Each section of the market was allocated two consecutive days of meetings (overlapped across a four-day block), with nine 45-minute meeting slots per day.

Selection process

Modeled in part after the successful Rotterdam CineMart, foreign producers were invited to submit project packages to Mannheim-Heidelberg for consideration. Each package consisted of a synopsis, an eight- to 10-page project outline, an aesthetic overview by the director, and budget and finance information.

On this basis projects were shortlisted and shown to a wide collective of producers around Western Europe. Those projects attracting the most interest from the largest number of producers were the likely candidates.

Final project approval was the domain of the festival organizers, primarily Dr. Michael Koetz, ubiqitous director of the Mannheim-Heidelberg festival, and Olaf Aichinger, the tireless Projekt Markt coordinator.

They selected the final 36 participating foreign producers (12 in each of the three sections), who were ultimately invited to the market.

Once this selection list was finalized, both the Western European coproducers and the foreign invitees were given an opportunity to request meetings with each other from the written project and company profiles supplied to each by the festival prior to the festival start date.

If you selected a particular coproducer or a coproducer selected your project, a meeting was scheduled between the two companies.

Intensive four-day agenda

My own project, a feature film scheduled for 1998 coproduction between Canadian and European companies, was one of the 12 Canada/u.s. projects in part two of the market, which included six Canadian, four u.s., one u.k. and one German project(s).

We had eight scheduled coproduction meetings and several others after-hours.

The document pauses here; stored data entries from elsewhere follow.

(* ===== verification/P2PScenario.v ===== *)
(** * Instances for the downloaders

    For each theorem on the downloaders with hypotheses, an input on which they
    hold: the network of [Scenario], a peer of it, and runs of a few steps. *)
From S2P Require Import Prelude Bytes ByteBuffer Serializer Messages Blocks Proposals Commits Configuration.
From S2P Require Import RoundCalculator JsMap Quorum ValidatorSet BlockchainUtils RoundState RoundStateFacts.
From S2P Require Import ConsensusStorage Node Processors CommitBatch MessageDownloader MessageExchange.
From S2P Require Import Consensus BlockDownloader BlockSync BlockExchange ConsensusTheorems BlockRefinement Scenario Witnesses.

(** ** Messages *)
Definition fourAt (n : Z) : Z := 4.
Lemma fourAt_pos n : 0 ≤ fourAt n.
Proof. done. Qed.

(** The node has seen no vote of block 1; the peer has three prevotes of round 0. *)
Definition emptyHeader (round : Z) : HeaderData := mkHeaderData 1 round (replicate 4 false) (replicate 4 false) None.
Definition voter : Peer := mkPeer "10.0.0.1" (headerOf toyRound).
Definition asking3 : MessageDownloader := (download fourAt false (emptyHeader 0) voter newMessageDownloader).2.

Lemma message_requests_exclusive_witness :
  asking Prevotes 1 0 2 (md_jobs asking3) = Nat.b2n (marked fourAt Prevotes asking3 1 0 2) ∧ asking Prevotes 1 0 2 (md_jobs asking3) = 1%nat.
Proof.
  split; [| vm_compute; reflexivity].
  apply (message_requests_exclusive fourAt asking3 []); [exact fourAt_pos | | apply not_elem_of_nil].
  apply rtc_once. apply mdDownload. intros _. vm_compute. reflexivity.
Defined.

(** A peer in round 1 with a single prevote, of validator 2. *)
Definition aheadPeer : Peer := mkPeer "10.0.0.2" (mkHeaderData 1 1 [false; false; true; false] (replicate 4 false) None).

Lemma stale_marks_witness :
  let d1 := (download fourAt false (emptyHeader 0) aheadPeer newMessageDownloader).2 in
  let d2 := (finish fourAt 0 (Ok ([], [])) (0, 0) false (λ _, 0%nat) (emptyHeader 0) [] d1).2 in
  md_jobs d2 = [] ∧ marked fourAt Prevotes d2 1 1 2 = true.
Proof.
  split; [vm_compute; reflexivity |].
  apply (stale_marks fourAt (emptyHeader 0) aheadPeer newMessageDownloader Prevotes 2 (Ok ([], [])) (0, 0) false (λ _, 0%nat) (emptyHeader 0) []);
    [reflexivity | reflexivity | reflexivity | vm_compute; reflexivity | | reflexivity].
  apply list_elem_of_In. vm_compute. left. reflexivity.
Defined.

Definition ownVotesb (st : RoundState) : bool :=
  forallb (λ kv : Z * Message, (msg_blockNumber kv.2 =? rs_blockNumber st) && (msg_round kv.2 =? rs_round st)) (rs_prevotes st ++ rs_precommits st).
Lemma ownVotes_of_check st : ownVotesb st = true → ownVotes st.
Proof.
  unfold ownVotesb. rewrite forallb_forall. intros Hall k i m Hm. specialize (Hall (i, m)). rewrite <- list_elem_of_In, elem_of_app in Hall.
  assert ((msg_blockNumber m =? rs_blockNumber st) && (msg_round m =? rs_round st) = true) as Hb by (apply Hall; destruct k; [by left | by right]).
  simpl_bool. done.
Qed.
Lemma later_refl st : later st st.
Proof. by split. Qed.
Lemma toyRound_own : ownVotes toyRound.
Proof. apply ownVotes_of_check. vm_compute. reflexivity. Qed.
Definition accept (m : Message) : ProcessorResult := Accepted.

Lemma honest_partial_answer_witness :
  checkAnswer fourAt (partialJob fourAt (emptyHeader 0) voter newMessageDownloader)
    (honest accept (getMessagesFor fourAt 1 0 (λ _, toyRound) (emptyHeader 0))) (0, 0) = Ok tt.
Proof.
  apply (honest_partial_answer fourAt toyRound toyRound (λ _, toyRound) (emptyHeader 0) (emptyHeader 0) voter newMessageDownloader accept (0, 0)).
  - exact toyRound_wf.
  - exact toyRound_wf.
  - apply later_refl.
  - exact toyRound_own.
  - reflexivity.
  - reflexivity.
  - vm_compute. reflexivity.
  - vm_compute. reflexivity.
  - vm_compute. reflexivity.
  - vm_compute. reflexivity.
  - intros []; vm_compute; reflexivity.
  - done.
  - right. intros k i _. unfold emptyHeader. destruct k; apply isSet_replicate.
Defined.

(** The peer is in round 1 and has two of four prevotes there: more than a third. *)
Definition laterVote (i : Z) : Message :=
  okOr (mkMessage (mkMessageData 0 0 0 None 0 "") []) (makeMessageFromBytes (λ _, 4) (voteBytes MessageType_Prevote 1 (Some proposedHash) i)).
Definition laterInputs : list RoundInput := InMessage ∘ laterVote <$> [1; 2].
Definition laterRound : RoundState := foldl feed (configure 1 1 toyWallets 1 newRoundState) laterInputs.
Lemma laterRound_wf : wfRoundState 4 laterRound.
Proof. apply feed_wf; [by apply configure_wf | apply inputs_of_check; vm_compute; reflexivity]. Qed.
Definition laterVoter : Peer := mkPeer "10.0.0.3" (headerOf laterRound).

Lemma honest_full_answer_witness :
  checkAnswer fourAt (fullJob fourAt (emptyHeader 0) laterVoter)
    (honest accept (getMessagesFor fourAt 1 1 (λ _, laterRound) (emptyHeader 0))) (0, 0) ≠ Ok tt.
Proof.
  intros Hok. apply (honest_full_answer fourAt laterRound laterRound (λ _, laterRound) (emptyHeader 0) (emptyHeader 0) laterVoter accept (0, 0)) in Hok.
  - destruct Hok as [Hmaj _]. vm_compute in Hmaj. discriminate Hmaj.
  - exact laterRound_wf.
  - exact laterRound_wf.
  - apply later_refl.
  - apply ownVotes_of_check. vm_compute. reflexivity.
  - reflexivity.
  - reflexivity.
  - vm_compute. reflexivity.
  - vm_compute. reflexivity.
  - vm_compute. reflexivity.
  - vm_compute. split; [discriminate | reflexivity].
  - done.
  - vm_compute. reflexivity.
  - done.
Defined.

(** ** Blocks

    A peer that has block 1 answers the request of a node that has the genesis block
    only; the commit of block 1 is parsed, verified and handed over. *)
Definition commitProof1 : CommitProof :=
  match serializeMessageForSignature (mkSignatureMessageData MessageType_Precommit 1 1 (Some proposedHash)) toyContext with
  | Ok data => mkCommitProof 1 (blsSign data []) [true; true; true; false]
  | Throw _ => mkCommitProof 0 "" []
  end.
Definition commitBytes1 : list byte := okOr [] (serializeCommit proposedBlock commitProof1).

Definition blockPeer (blockNumber : Z) : Peer := mkPeer "10.0.0.4" (mkHeaderData blockNumber 0 [] [] None).
Definition atGenesis : Surroundings := mkSurroundings (newNode toyChain 1004000) [blockPeer 2] 0.
Definition twoMegabytes (n : Z) : Z := 2097152.

Definition sync1 : BlockDownloader := (downloadBlocks atGenesis (blockPeer 2) newBlockDownloader).2.
Definition sync2 : BlockDownloader := (onBlocks configured twoMegabytes atGenesis 0 (Ok [commitBytes1]) sync1).2.
Definition sync3 : BlockDownloader := (onParsed atGenesis 0 sync2).2.
Definition sync4 : BlockDownloader := (onVerified configured twoMegabytes atGenesis 0 sync3).2.
Definition syncWorlds : list World := replicate 4 (su_world atGenesis).

Lemma sync1_reachable : bdReachable configured twoMegabytes (replicate 1 (su_world atGenesis)) sync1.
Proof. eapply reach_step; [apply reach_new | apply bd_header]. Qed.
Lemma sync3_reachable : bdReachable configured twoMegabytes (replicate 3 (su_world atGenesis)) sync3.
Proof. eapply reach_step; [eapply reach_step; [apply sync1_reachable | apply bd_blocks] | apply bd_parsed]. Qed.
Lemma sync4_reachable : bdReachable configured twoMegabytes syncWorlds sync4.
Proof. eapply reach_step; [apply sync3_reachable | apply bd_verified]. Qed.

Definition handed1 : Handed := default (mkHanded toyGenesisCommit "") (head (bd_handed sync4)).
Lemma sync4_handed : bd_handed sync4 = [handed1] ∧ b_hash (c_block (hc_commit handed1)) = proposedHash.
Proof. vm_compute. done. Qed.

Lemma block_jobs_ordered_witness : bj_status <$> bd_jobs sync4 = [Processing] ∧ (length (bd_runs sync4) ≤ 1)%nat.
Proof.
  split; [vm_compute; reflexivity |].
  apply (block_jobs_ordered configured twoMegabytes syncWorlds sync4 sync4_reachable).
Defined.

Lemma block_handlers_end_witness : (onProcessed configured twoMegabytes atGenesis 0 (Ok Accepted) sync4).1 = Ok tt.
Proof. apply (block_handlers_end configured twoMegabytes syncWorlds atGenesis sync4 sync4_reachable). Defined.

(** The node keeps its chain all the while. *)
Lemma genesis_keeps n : keepsChain (replicate n (su_world atGenesis)) atGenesis.
Proof.
  split.
  - intros b Hb. change (match Ok b with Ok b => b_number b | Throw _ => 0 end = storeBlockNumber atGenesis).
    rewrite <- Hb. vm_compute. reflexivity.
  - intros w. destruct n; [by intros ? |]. cbn [replicate head]. intros Hw%(inj Some). rewrite <- Hw. apply Z.le_refl.
Qed.
Lemma calls_run n c d : bdRun configured twoMegabytes (replicate n (su_world atGenesis)) d →
  match c with CallProcessed _ _ => False | _ => True end →
  bdRun configured twoMegabytes (replicate (S n) (su_world atGenesis)) (bdCall configured twoMegabytes atGenesis c d).2.
Proof. intros Hd Hc. apply run_call; [exact Hd | apply genesis_keeps | by destruct c]. Qed.
Lemma sync4_run : bdRun configured twoMegabytes syncWorlds sync4.
Proof.
  exact (calls_run 3 (CallVerified 0) _ (calls_run 2 (CallParsed 0) _ (calls_run 1 (CallBlocks 0 (Ok [commitBytes1])) _
    (calls_run 0 (CallHeader (blockPeer 2)) _ (run_new configured twoMegabytes) I) I) I) I).
Qed.

Lemma handed_commits_verified_witness :
  (∃ w, w ∈ syncWorlds ∧ (hasValidCommitSignature (hc_commit handed1) (hc_previous handed1) w).1 = Ok true) ∧
  ((∃ w b, w ∈ syncWorlds ∧ getLastBlock (w_chain w) = Ok b ∧ hc_previous handed1 = b_hash b ∧
           b_number b = b_number (c_block (hc_commit handed1)) - 1) ∨
   ∃ h', h' ∈ bd_handed sync4 ∧ b_number (c_block (hc_commit h')) = b_number (c_block (hc_commit handed1)) - 1 ∧
         hc_previous handed1 = b_hash (c_block (hc_commit h'))).
Proof.
  destruct (handed_commits_verified configured twoMegabytes syncWorlds sync4 handed1 sync4_reachable) as [Hver Hprevious].
  - rewrite (proj1 sync4_handed). left.
  - split; [exact Hver | apply Hprevious, sync4_run].
Defined.

Lemma genesis_wellHashed n w : w ∈ replicate n (su_world atGenesis) → wellHashed (w_chain w).
Proof. intros [-> _]%elem_of_replicate. exact toyChain_wellHashed. Qed.

Lemma downloader_refines_witness :
  ∃ actions, w_pendingCommits (envBatch actions (su_world atGenesis)) = bd_pending sync4 ∧
    takenBy actions (su_world atGenesis) = [hc_commit handed1].
Proof.
  destruct (downloader_refines configured twoMegabytes (replicate 3 (su_world atGenesis)) atGenesis sync3 sync4 sync3_reachable)
    as (actions & begun & _ & Hp & Hh & Ht).
  - apply bd_verified.
  - apply genesis_wellHashed.
  - vm_compute. reflexivity.
  - exists actions. split; [exact Hp |]. rewrite Ht. rewrite (proj1 sync4_handed) in Hh.
    assert (bd_handed sync3 = []) as Hnone by (vm_compute; reflexivity). rewrite Hnone in Hh. cbn in Hh. by rewrite <- Hh.
Defined.

(** Two jobs of one block each; the first one's bytes are garbage and the node has
    committed block 1 itself. *)
Definition jobAt (id : nat) (number : Z) (status : JobStatus) : BlockJob :=
  mkBlockJob id (blockPeer 4) number number [[]] status.
Definition garbled : BlockDownloader :=
  mkBlockDownloader [jobAt 0 1 Processing; jobAt 1 2 ReadyToProcess] 2 []
    [mkRun (jobAt 0 1 ReadyToProcess) [] 1 (b_hash toyGenesis) (Parsing [[]])] [] [] [].
Definition atBlock1 : Surroundings :=
  mkSurroundings (newNode (storeOnCommit proposedBlock 1 toyChain).2 1010000) [blockPeer 4] 0.

Lemma replay_stalls_witness :
  bd_jobs (onParsed atBlock1 0 garbled).2 = [jobAt 1 2 ReadyToProcess] ∧ bd_runs (onParsed atBlock1 0 garbled).2 = [].
Proof.
  split; [| vm_compute; reflexivity].
  destruct (traverse (parseCommit (w_chain (su_world atBlock1))) [[]]) as [l|e] eqn:He; [vm_compute in He; discriminate He |].
  apply (replay_stalls configured twoMegabytes atBlock1 garbled (mkRun (jobAt 0 1 ReadyToProcess) [] 1 (b_hash toyGenesis) (Parsing [[]]))
           [[]] (jobAt 0 1 Processing) (jobAt 1 2 ReadyToProcess) [] e (blockPeer 4));
    [reflexivity | reflexivity | reflexivity | vm_compute; discriminate | reflexivity | exact He | reflexivity | left | vm_compute; reflexivity].
Defined.

Lemma get_blocks_fits_witness :
  ∃ blocks, getBlocksFor fullBlocks 3 1 3 = Ok blocks ∧
    sizeOfBlocks blocks + Z.of_nat (length blocks) * PROTO_BLOCK_OVERHEAD + RESPONSE_ENVELOPE_RESERVE ≤ MAX_PAYLOAD_CLIENT.
Proof.
  apply (get_blocks_fits fullBlocks 3 1 3).
  - lia.
  - unfold MAX_DOWNLOAD_BLOCKS. lia.
  - apply Forall_forall. intros b Hb. by apply fullBlocks_ok.
  - change (1 + 3 - 1) with 3. rewrite fullBlocks_range. unfold fullBlocks. cbn [length]. lia.
Defined.

Definition fullJobOf : BlockJob :=
  mkBlockJob 0 (blockPeer 4) 1 3 (sk_serialized <$> take 2 fullBlocks) ReadyToProcess.

Lemma honest_truncation_banned_witness :
  bd_banned (handleMissingBlocks twoMegabytes atGenesis fullJobOf newBlockDownloader).2 = [pe_ip (blockPeer 4)].
Proof.
  apply (honest_truncation_banned twoMegabytes atGenesis fullJobOf newBlockDownloader); [done |].
  rewrite (getBlocks_read fullBlocks 3 1 3 fullBlocks), fullBlocks_sent; [done | lia | unfold MAX_DOWNLOAD_BLOCKS; lia | apply fullBlocks_range].
Defined.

The eight included one Spanish producer/distributor, one Belgian development company, two Finnish producers, and four German production companies. Of the eight, our most successful and promising meetings were those with the Germans.

European funding realities

This being a German festival, national production involvement was prominent, and desirable for the invited foreign producers. Germany has a highly developed film finance system which is based primarily around five main funding bodies which include governmental agencies and other private foundations.

One quickly realizes that there are very few European producers with cash on hand or access to private investment. This was indeed a rude awakening for the u.s. companies invited to attend.

The success of any European producer seems rooted more in its proven ability to successfully access government agency film funds than its ability to commit dollars to development and/or production. Private dollars are almost non-existent and rarely a serious topic of business conversation. In this regard, European production financing resembles our own producers’ habitual and ineffectual reliance on Telefilm Canada and other agency involvement.

But while we in Canada have one production hand in the public trough and the other (American-style) reaching out for disappearing private investment, the European countries with their long history of state film funding have almost altogether given up the search for private sector funds.

Time will tell

Our company has been involved in a new film finance experiment, the results of which can only be measured later this year as the business initiatives we commenced in Mannheim either dissipate or, with continued effort on both sides of the Atlantic, develop as expected into fully realized financing and production deals.

Right now there are three major coproduction markets operating on the world festival scene (in addition to the business which habitually operates at Cannes, Berlin and mifed); these are the CineMart in Rotterdam, iffcon in San Francisco, and the Projekt Markt in Mannheim, all of which present a funding basis for independent cinema and art film.

Perhaps these three are pointing the way to new financing structures for the future of non-mainstream cinema. Time will tell.

What is definite is that coproduction is the answer for the continuation of non-mainstream, international cinema since few countries, including Canada, are able to fully finance increasing production budget demands or meet required distribution guarantees within the confines of their own domestic film industries.